■ **Requirement**: Starting at the line that contains "destruct (InitOffsetLatest_spec Background", repeat each line exactly until the records end, keeping both the first and the last.

(Stored data)
= Beginning of Section =

(* ===== verification/TidbDemo.v ===== *)
(** * Concrete runs of the TiDB store

    Instances small enough to compute with, the sequenced-log relay running on
    the TiDB store, and the witnesses of the store's theorems. *)
From S2P Require Import Prelude Errors GoLib Event Json Envelope Bound Relay Scenario Notify Leader Lane RelayCfg Sequence TidbDb TidbLog Tidb TidbProps TidbContract.
From stdpp Require Import sorting.
#[local] Open Scope Z_scope.

(** A UUID's text is its sixteen bytes; deletes go in table order. *)
#[export] Instance text_uuid : Uuid.
Proof.
  refine {| uuid_Parse s := if len s =? 16 then inl s else inr (New "invalid UUID length");
            uuid_String b := b;
            uuid_FromBytes b := if len b =? 16 then inl b else inr (New "invalid UUID") |}.
  - intros s b. destruct (Z.eqb_spec (len s) 16); [|done]. by intros [= <-].
  - intros b Hb. by rewrite Hb.
Defined.
#[export] Instance table_order : Planner.
Proof. refine {| scan l := l |}. done. Defined.

Definition demo_message (id : string) : Message :=
  mkMessage id 0 (Some demo_metadata) (Some "payload"%string) 0.
Definition ev1 : string := "event-0000000001".
Definition ev2 : string := "event-0000000002".
Definition demo_sess : sess := mkSess migrated Second (mkConn false false) [].

(** Two events, the later-started transaction first, are published, sequenced
    and a group joins at the start. *)
Definition demo_calls : list call :=
  [CCreate 20 (demo_message ev1); CCreate 10 (demo_message ev2); CSequence 100;
   CCommit "books" 0; CTryAcquire "lock" "me" (30 * Second)].
Definition demo_run : sess := (performs Background demo_calls demo_sess).2.

Example demo_run_log :
  r_event <$> messages (tables demo_run) = [ev1; ev2] ∧ seqs (tables demo_run) = [2; 1].
Proof. by vm_compute. Qed.
Lemma demo_run_reachable : reachable (tables demo_run).
Proof.
  destruct (performs_steps Background demo_calls) with (s := demo_sess) as [Hst _];
    [|constructor|exact Hst].
  repeat constructor; vm_compute; intuition congruence.
Qed.
Lemma demo_run_ok : log_ok (tables demo_run).
Proof. eapply steps_log_ok, demo_run_reachable. apply migrated_ok. Qed.

(** *** The relay on the store: one tick delivers both events in the order their
    transactions started, commits position 2 under the fence, and leaves the
    group there. *)
Definition confirm (ctx : cx) (md : option Metadata) (data : option string) : M sess error :=
  mret None.
Definition tidb_relay : (Sequence.Relay sess) + err :=
  NewRelay (λ _, ""%string) "me" "books" (Some relay_store) (Some confirm)
    (relay_capabilities defaultRetentionWindow None) defaultOptions.
Definition tidb_tick : option (list string * option (Z * Z)) :=
  match tidb_relay with
  | inr _ => None
  | inl r =>
      let s := (RunOnce r Background
                  (mkSeqst (mkCore demo_run [] freshTracker false false) 0 0 false)).2 in
      Some (MsgID <$> disposed (trace (base s)), offsets (tables (world (base s))) !! "books"%string)
  end.
Example tidb_tick_delivers : tidb_tick = Some ([ev2; ev1], Some (2, Second)).
Proof. by vm_compute. Qed.

(** ** Witnesses *)
Lemma calls_refine_log_witness :
  log_ok (tables (performs Background demo_calls demo_sess).2).
Proof.
  apply (calls_refine_log Background demo_calls demo_sess).
  - repeat constructor; vm_compute; intuition congruence.
  - constructor.
  - apply rtc_refl.
Defined.
Definition demo_row : row :=
  mkRow 2 (Some 1) 10 ev2
    (match MarshalMetadata (Some demo_metadata) with inl j => j | inr _ => JNull end)
    "payload" Second Second.
Lemma demo_row_in : demo_row ∈ messages (tables demo_run).
Proof. apply (list_elem_of_lookup_2 _ 1%nat). by vm_compute. Qed.
(** Later an event of an earlier transaction is published and sequenced. *)
Definition ev3 : string := "event-0000000003".
Definition demo_later : sess :=
  (performs Background [CCreate 5 (demo_message ev3); CSequence 100] demo_run).2.
Lemma demo_later_steps : steps (tables demo_run) (tables demo_later).
Proof.
  destruct (performs_steps Background [CCreate 5 (demo_message ev3); CSequence 100]) with (s := demo_run)
    as [Hst _]; [|by vm_compute|exact Hst].
  repeat constructor; vm_compute; intuition congruence.
Qed.
Example demo_later_log : seqs (tables demo_later) = [2; 1; 3].
Proof. by vm_compute. Qed.
Lemma no_row_behind_witness :
  demo_row ∈ messages (tables demo_later) ∧ demo_row ∈ messages (tables demo_run).
Proof.
  assert (Hin : demo_row ∈ messages (tables demo_later)).
  { apply (list_elem_of_lookup_2 _ 1%nat). by vm_compute. }
  split; [exact Hin|]. apply (no_row_behind (tables demo_run) (tables demo_later) demo_row 1);
    [apply demo_run_reachable|apply demo_later_steps|exact Hin|done|by vm_compute].
Defined.
Definition demo_swept : db :=
  match q_sweep (2 * Second) 10 (tables demo_run) with inl (d, _) => d | inr _ => migrated end.
Lemma only_consumed_removed_witness :
  (∃ r', r' ∈ messages demo_swept ∧ same_row r' demo_row ∧
     (r_seq demo_row ≠ None → r_seq r' = r_seq demo_row)) ∨
  (∃ cutoff limit s, ASweep (2 * Second) 10 = ASweep cutoff limit ∧ r_seq demo_row = Some s ∧
     r_create demo_row < cutoff ∧ offsets (tables demo_run) ≠ ∅ ∧
     ∀ name l u, offsets (tables demo_run) !! name = Some (l, u) → s <= l).
Proof.
  apply only_consumed_removed; [apply demo_run_ok| |apply demo_row_in].
  apply step_sweep with (n := 0). by vm_compute.
Defined.
Lemma watermark_monotone_witness :
  ∃ l u, offsets (upsert (mkConn false false) (tables demo_run) "books" 2 5).1 !! "books"%string
    = Some (l, u) ∧ 0 <= l.
Proof.
  apply (watermark_monotone (tables demo_run) _ "books" 0 Second); [|by vm_compute].
  apply rtc_once. exists (ACommit "books" 2 5). split; [|done].
  apply step_commit with (c := mkConn false false) (n := 2). by vm_compute.
Defined.
Lemma CommitOffsetFenced_contract_witness :
  (CommitOffsetFenced Background "books" "lock" "other" 2 demo_run).1 ≠ inl true.
Proof.
  apply (CommitOffsetFenced_contract Background "books" "lock" "other" 2 demo_run);
    [by vm_compute|constructor|by vm_compute].
Defined.
Lemma TryAcquireLeaderLock_spec_witness :
  TryAcquireLeaderLock Background "lock" "other" Second demo_run = (inl false, demo_run).
Proof.
  rewrite (TryAcquireLeaderLock_spec Background "lock" "other" Second demo_run); by vm_compute.
Defined.
Lemma lock_exclusive_witness :
  (TryAcquireLeaderLock Background "lock" "other" Second demo_run).1 ≠ inl true.
Proof.
  apply (lock_exclusive Background "lock" "other" "me" (31 * Second) Second demo_run);
    [by vm_compute|constructor|by vm_compute|done|by vm_compute].
Defined.
(** A session with both events pending. *)
Definition demo_pending : sess :=
  (performs Background [CCreate 20 (demo_message ev1); CCreate 10 (demo_message ev2)] demo_sess).2.
Lemma demo_pending_ok : log_ok (tables demo_pending).
Proof.
  eapply steps_log_ok; [apply migrated_ok|].
  destruct (performs_steps Background
    [CCreate 20 (demo_message ev1); CCreate 10 (demo_message ev2)]) with (s := demo_sess)
    as [Hst _]; [by repeat constructor|constructor|exact Hst].
Qed.
Lemma SequenceMessages_assigns_witness :
  (SequenceMessages Background 100 demo_pending).1 = inl 2.
Proof.
  destruct (SequenceMessages_assigns Background 100 demo_pending 1) as [-> _];
    [by vm_compute|by vm_compute|apply demo_pending_ok|lia|by vm_compute..].
Defined.
Lemma demo_run_uuids : Forall (λ r, len (r_event r) = 16) (messages (tables demo_run)).
Proof. apply (bool_decide_unpack _). by vm_compute. Qed.
Lemma ListMessages_page_witness :
  let '(ms, e) := (ListMessages Background 0 10 demo_run).1 in
  ∃ front rest, ztake 10 (above 0 (tables demo_run)) = front ++ rest ∧ Forall2 decodes ms front ∧
    StronglySorted by_seq front ∧
    (e = None ∧ rest = [] ∧ (zlen ms = 10 ∨ Forall2 decodes ms (above 0 (tables demo_run))) ∨
     poison_at e rest) ∧
    ∀ r q m, r ∈ messages (tables demo_run) → r_seq r = Some q → 0 < q → m ∈ ms → q <= Seq m →
      r ∈ front.
Proof.
  apply (ListMessages_page Background 0 10 demo_run);
    [by vm_compute|by vm_compute|lia|apply demo_run_ok|apply demo_run_uuids].
Defined.
Lemma demo_metadata_carried : carried demo_metadata.
Proof.
  split; [repeat constructor|by vm_compute|].
  apply map_Forall_insert_2; [|apply map_Forall_singleton]; by split_and!; vm_compute.
Qed.
Lemma CreateOutboxMessage_spec_witness :
  ∃ doc, UnmarshalMetadata (Some doc) = inl (stored demo_metadata) ∧
  let d := tables demo_run in
  let new := mkRow (next_id d) None 30 ev1 doc "payload" (time demo_run) (Event.Time demo_metadata) in
  let '(r, s') := CreateOutboxMessage 30 Background (demo_message ev1) demo_run in
  if bool_decide (30 = 0) then r ≠ None ∧ Is r ErrAlreadyPublished = false ∧ s' = demo_run
  else if existsb (λ x, String.eqb (r_event x) ev1) (messages d)
  then Is r ErrAlreadyPublished = true ∧ s' = demo_run
  else r = None ∧
       s' = with_tables demo_run
              (mkDb (messages d ++ [new]) (next_id d + 1) (sequencers d) (offsets d) (locks d)).
Proof.
  apply (CreateOutboxMessage_spec 30 Background (demo_message ev1) demo_metadata ev1 demo_run);
    [by vm_compute|by vm_compute|done|by vm_compute|apply demo_metadata_carried| |by vm_compute].
  intros u [= <-] _. exists "urn:schema"%string. split_and!; [done|done|]. intros _. by eexists.
Defined.
Lemma InitOffsetLatest_spec_witness :
  InitOffsetLatest Background "books" demo_run = (inl 0, demo_run).
Proof.
  destruct (InitOffsetLatest_spec Background "books" demo_run) as [-> _]; by vm_compute.
Defined.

= End of Section =

■ **Written answer**:
  destruct (InitOffsetLatest_spec Background "books" demo_run) as [-> _]; by vm_compute.
Defined.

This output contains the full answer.